Among the few names that came to light related to the process were political leaders and the owners of some of Spain’s biggest fortunes: Rodrigo Rato, former deputy prime minister of the central government and former managing director of the International Monetary Fund (IMF); Francisco Granados, former right-hand man of Esperanza Aguirre, the Madrid regional premier between 2003 and 2012; Diego Torres, former partner of King Felipe VI’s brother-in-law, Iñaki Urdangarin, who is still serving out his five-year sentence for embezzlement; José Ángel Fernández Villa, former mining leader in the General Workers Union (UGT); the brothers Antonio and Jorge Gallardo, owners of Almirall pharmaceutical laboratories; Ildefonso Falcones, best-selling writer and author of La Catedral del Mar (or, Cathedral of the Sea); and Oleguer Pujol Ferrusola, the son of the former Catalan regional premier, Jordi Pujol.
It wasn’t just politicians or business leaders with legal problems that took advantage of this process, but also hundreds of small business leaders or people with assets in other countries who had not updated their situations with the Tax Agency, as was the case with Guardiola.

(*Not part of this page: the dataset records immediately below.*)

Definition newKeySet : keySet := KeySet newSortedSet 0.

(** [keyOf]: the leading [indexKeySize] bytes of an action hash. *)
Definition keyOf (h : bytes) : bytes := take indexKeySize h.

Definition adoptSortedKeysAt (keys : list bytes) (widthBits : Z) : keySet :=
  KeySet (adoptSorted keys) (u8 (Z.of_nat indexKeySize * 8 - widthBits)).

Definition adoptSortedKeys (keys : list bytes) : keySet :=
  adoptSortedKeysAt keys (Z.of_nat indexKeySize * 8).

Definition ks_Len (s : keySet) : Z := hs_Len (ks_keys s).

Definition ks_mask (s : keySet) : Z := shift_mask (ks_shift s).

Definition ks_width (s : keySet) : Z := Z.of_nat indexKeySize * 8 - ks_shift s.

Definition maskKey (s : keySet) (k : bytes) : bytes :=
  be_bytes 8 (Z.land (be_value k) (ks_mask s)).

Definition ks_key (s : keySet) (h : bytes) : bytes := maskKey s (keyOf h).

Definition ks_Contains (s : keySet) (h : bytes) : bool := hs_Contains (ks_keys s) (ks_key s h).

Definition ks_Add (s : keySet) (h : bytes) : keySet := KeySet (hs_Add (ks_keys s) (ks_key s h)) (ks_shift s).

Definition ks_Remove (s : keySet) (h : bytes) : keySet := KeySet (hs_Remove (ks_keys s) (ks_key s h)) (ks_shift s).

Definition ks_All (s : keySet) : list bytes := hs_All (ks_keys s).

Definition narrowTo (s : keySet) (shift : Z) : keySet :=
  let keys := hs_compact (ks_keys s) in
  let mask := shift_mask shift in
  let sorted := map (fun k => be_bytes 8 (Z.land (be_value k) mask)) (hs_sorted keys) in
  KeySet (HashSet (compact sorted) (hs_pending keys) (hs_removed keys)) shift.

Definition addAll (s other : keySet) : keySet :=
  let s := if ks_shift s <? ks_shift other then narrowTo s (ks_shift other) else s in
  foldl (fun s k => KeySet (hs_Add (ks_keys s) (maskKey s k)) (ks_shift s)) s (ks_All other).

(** ** Masks and prefixes *)

(** The first [64 - shift] bits of an 8-byte key. *)
Definition prefix_at (shift : Z) (k : bytes) : Z := Z.shiftr (be_value k) shift.

Definition key_wf (k : bytes) : Prop := length k = indexKeySize /\ Forall is_byte k.

Definition mask_at (shift : Z) (k : bytes) : bytes := be_bytes 8 (Z.land (be_value k) (shift_mask shift)).

Lemma key_range k : key_wf k -> is_u64 (be_value k).
Proof. intros [Hl Hb]. pose proof (be_value_range k Hb) as H. rewrite Hl in H. done. Qed.

Lemma land_shift_mask x shift :
  is_u64 x -> 0 <= shift <= 64 -> Z.land x (shift_mask shift) = Z.shiftl (Z.shiftr x shift) shift.
Proof.
  intros Hx Hs. unfold shift_mask, u64. rewrite <- (Z.land_ones _ 64) by lia.
  apply Z.bits_inj'. intros n Hn. rewrite !Z.land_spec.
  destruct (Z.lt_ge_cases n shift) as [Hlt|Hge].
  - rewrite !Z.shiftl_spec_low by lia. by rewrite andb_false_r.
  - rewrite !Z.shiftl_spec_high, Z.shiftr_spec by lia. replace (n - shift + shift) with n by lia.
    destruct (Z.lt_ge_cases n 64) as [H64|H64].
    + change (2 ^ 64 - 1) with (Z.ones 64). rewrite !Z.ones_spec_low by lia. by rewrite !andb_true_r.
    + rewrite (Z.bits_above_log2 x n); [done|unfold is_u64 in *; lia|].
      destruct (Z.eq_dec x 0) as [->|]; [simpl; lia|].
      apply Z.log2_lt_pow2; [unfold is_u64 in *; lia|]. unfold is_u64 in *.
      apply (Z.lt_le_trans _ (2 ^ 64)); [lia|]. apply Z.pow_le_mono_r; lia.
Qed.

Lemma land_mask_range x m : is_u64 x -> is_u64 (Z.land x m).
Proof.
  intros Hx. rewrite <- (Z.mod_small x (2 ^ 64)) by done. rewrite <- (Z.land_ones x 64) by lia.
  rewrite <- Z.land_assoc, (Z.land_comm (Z.ones 64)), Z.land_assoc, Z.land_ones by lia.
  apply Z.mod_pos_bound. lia.
Qed.

Lemma mask_at_wf shift k : key_wf (mask_at shift k).
Proof. split; [apply length_be_bytes|apply be_bytes_wf]. Qed.

Lemma be_value_mask shift k : key_wf k -> 0 <= shift <= 64 ->
  be_value (mask_at shift k) = Z.shiftl (prefix_at shift k) shift.
Proof.
  intros Hk Hs. pose proof (key_range k Hk) as Hr. unfold mask_at.
  rewrite be_value_bytes by (by apply Z.land_nonneg; left; unfold is_u64 in *; lia).
  change (8 * Z.of_nat 8) with 64. rewrite Z.mod_small by (by apply land_mask_range).
  by rewrite land_shift_mask.
Qed.

Lemma prefix_mask shift shift' k : key_wf k -> 0 <= shift <= shift' -> shift' <= 64 ->
  prefix_at shift' (mask_at shift k) = prefix_at shift' k.
Proof.
  intros Hk Hs Hs'. unfold prefix_at. rewrite be_value_mask by (done || lia). unfold prefix_at.
  replace shift' with (shift + (shift' - shift)) by lia.
  rewrite <- !Z.shiftr_shiftr by lia. by rewrite Z.shiftr_shiftl_l, Z.sub_diag, Z.shiftl_0_r by lia.
Qed.

(** Two keys have the same mask exactly when they share the prefix. *)
Lemma mask_at_eq shift k k' : key_wf k -> key_wf k' -> 0 <= shift <= 64 ->
  mask_at shift k = mask_at shift k' <-> prefix_at shift k = prefix_at shift k'.
Proof.
  intros Hk Hk' Hs. split; intros Heq.
  - rewrite <- (prefix_mask shift shift k), <- (prefix_mask shift shift k') by (done || lia). by rewrite Heq.
  - unfold mask_at. rewrite !land_shift_mask by (done || by apply key_range).
    unfold prefix_at in Heq. by rewrite Heq.
Qed.

Lemma mask_at_idem shift k : key_wf k -> 0 <= shift <= 64 ->
  mask_at shift (mask_at shift k) = mask_at shift k.
Proof.
  intros Hk Hs. apply mask_at_eq; [apply mask_at_wf|done|done|]. apply prefix_mask; (done || lia).
Qed.

(** ** The invariant *)

(** Every key held is an 8-byte key whose low [shift] bits are zero. *)
Definition ks_inv (s : keySet) : Prop :=
  hs_inv (ks_keys s) /\ 0 <= ks_shift s <= 64 /\
  (forall k, hs_abs (ks_keys s) k -> key_wf k /\ mask_at (ks_shift s) k = k).

(** The set of prefixes a [keySet] holds. *)
Definition ks_has (s : keySet) (p : Z) : Prop :=
  exists k, hs_abs (ks_keys s) k /\ prefix_at (ks_shift s) k = p.

Lemma keyOf_wf h : is_hash h -> key_wf (keyOf h).
Proof.
  intros [Hl Hb]. split; [|by apply Forall_take]. unfold keyOf, indexKeySize. rewrite length_take, Hl. done.
Qed.

Lemma ks_Contains_ok s h : ks_inv s -> is_hash h ->
  ks_Contains s h = true <-> ks_has s (prefix_at (ks_shift s) (keyOf h)).
Proof.
  intros (Hinv & Hs & Hk) Hh. unfold ks_Contains. rewrite hs_Contains_ok by done.
  pose proof (keyOf_wf h Hh) as Hw. unfold ks_key, maskKey, ks_mask. fold (mask_at (ks_shift s) (keyOf h)).
  split.
  - intros Ha. exists (mask_at (ks_shift s) (keyOf h)). split; [done|]. apply prefix_mask; (done || lia).
  - intros (k & Ha & Hp). destruct (Hk k Ha) as [Hkw Hkm].
    replace (mask_at (ks_shift s) (keyOf h)) with k; [done|]. rewrite <- Hkm. by apply mask_at_eq.
Qed.

Lemma prefix_narrow shift shift' k : 0 <= shift <= shift' -> 
  prefix_at shift' k = Z.shiftr (prefix_at shift k) (shift' - shift).
Proof. intros Hs. unfold prefix_at. rewrite Z.shiftr_shiftr by lia. f_equal. lia. Qed.

(** Adding one (wider or equal) key at the set's width. *)
Lemma ks_add_masked s k : ks_inv s -> key_wf k ->
  let s' := KeySet (hs_Add (ks_keys s) (maskKey s k)) (ks_shift s) in
  ks_inv s' /\ (forall p, ks_has s' p <-> p = prefix_at (ks_shift s) k \/ ks_has s p).
Proof.
  intros (Hinv & Hs & Hk) Hw. unfold maskKey, ks_mask. fold (mask_at (ks_shift s) k).
  destruct (hs_Add_ok (ks_keys s) (mask_at (ks_shift s) k) Hinv) as [H1 H2]. cbv zeta. split.
  - split_and!; cbn [ks_keys ks_shift]; try lia; [done|]. intros k' Hk'. apply H2 in Hk' as [->|Hk']; [|auto].
    split; [apply mask_at_wf|]. by apply mask_at_idem.
  - intros p. unfold ks_has. cbn [ks_keys ks_shift]. split.
    + intros (k' & Hk' & <-). apply H2 in Hk' as [->|Hk']; [left; apply prefix_mask; (done || lia)|right; eauto].
    + intros [->|(k' & Hk' & <-)].
      * exists (mask_at (ks_shift s) k). split; [apply H2; auto|]. apply prefix_mask; (done || lia).
      * exists k'. split; [|done]. apply H2. auto.
Qed.

(** ** Narrowing *)

Lemma be_value_cons x a : be_value (x :: a) = x * 2 ^ (8 * Z.of_nat (length a)) + be_value a.
Proof.
  induction a as [|y a IH] using rev_ind; [unfold be_value; simpl; lia|].
  rewrite app_comm_cons, !be_value_snoc, IH, length_app. simpl length.
  replace (8 * Z.of_nat (length a + 1)) with (8 * Z.of_nat (length a) + 8) by lia.
  rewrite Z.pow_add_r by lia. lia.
Qed.

(** Byte order is numeric order. *)
Lemma bytes_compare_value a b : length a = length b -> Forall is_byte a -> Forall is_byte b ->
  bytes_compare a b = (be_value a ?= be_value b).
Proof.
  revert b; induction a as [|x a IH]; intros [|y b] Hl Ha Hb; try done.
  injection Hl as Hl. apply Forall_cons in Ha as [Hx Ha]. apply Forall_cons in Hb as [Hy Hb].
  rewrite !be_value_cons, Hl. cbn [bytes_compare].
  pose proof (be_value_range a Ha) as Ra. pose proof (be_value_range b Hb) as Rb. rewrite Hl in Ra.
  set (P := 2 ^ (8 * Z.of_nat (length b))) in *.
  destruct (Z.compare_spec x y) as [->|Hlt|Hgt].
  - rewrite IH by done. symmetry. apply Z.add_compare_mono_l.
  - symmetry. apply Z.compare_lt_iff. nia.
  - symmetry. apply Z.compare_gt_iff. nia.
Qed.

Lemma mask_at_mono shift k k' : key_wf k -> key_wf k' -> 0 <= shift <= 64 ->
  lt k k' -> le (mask_at shift k) (mask_at shift k').
Proof.
  intros Hk Hk' Hs Hlt. unfold lt, le in *. cbn [cmp bytes_total_cmp] in *.
  pose proof (mask_at_wf shift k) as Hm. pose proof (mask_at_wf shift k') as Hm'.
  rewrite bytes_compare_value in Hlt |- * by (try apply Hm; try apply Hm'; try apply Hk; try apply Hk'; destruct Hk, Hk', Hm, Hm'; congruence).
  rewrite !be_value_mask by done. change (be_value k < be_value k') in Hlt. unfold prefix_at.
  match goal with |- (?a ?= ?b) <> Gt => change (a <= b) end.
  rewrite !Z.shiftl_mul_pow2, !Z.shiftr_div_pow2 by lia.
  assert (0 < 2 ^ shift) by (apply Z.pow_pos_nonneg; lia).
  apply Z.mul_le_mono_nonneg_r; [lia|]. apply Z.div_le_mono; [done|lia].
Qed.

The tax amnesty offered by the government was coupled with the disappearance of opaque financial structures created abroad before the end of 2012. According to the sources consulted, this explains why Guardiola’s Repox Investments was dissolved on December 21 of that year, which was also Guardiola’s last year as Barça’s coach. In January 2013, the Alcogal law firm sent Afsi the documents related to the company’s dissolution. A few days later, Bayern Munich confirmed Guardiola as the club’s coach: he would be paid €17 million a season.
The former Barcelona manager makes generous donations each year to non-profit organizations. Just last year, he sent €1 million to the Angel Soler Daniel foundation to help medical centers in the fight against the coronavirus. He has also made a number of donations to Activa Open Arms, the organization that rescues refugees from the Mediterranean. He has continued this altruistic activity with organizations in Germany, and now in the United Kingdom.
The government pardon – after the 10% payment – of those who had hidden money abroad did not stop the Tax Agency from opening inspections subsequently into a considerable number of people who had taken advantage of the amnesty. The Tax Agency did not investigate the presentation of the 750 form but it did use the data presented to investigate other irregularities. According to sources close to the soccer manager, Guardiola has not been subject to any inspection by the Spanish Tax Agency since 2012.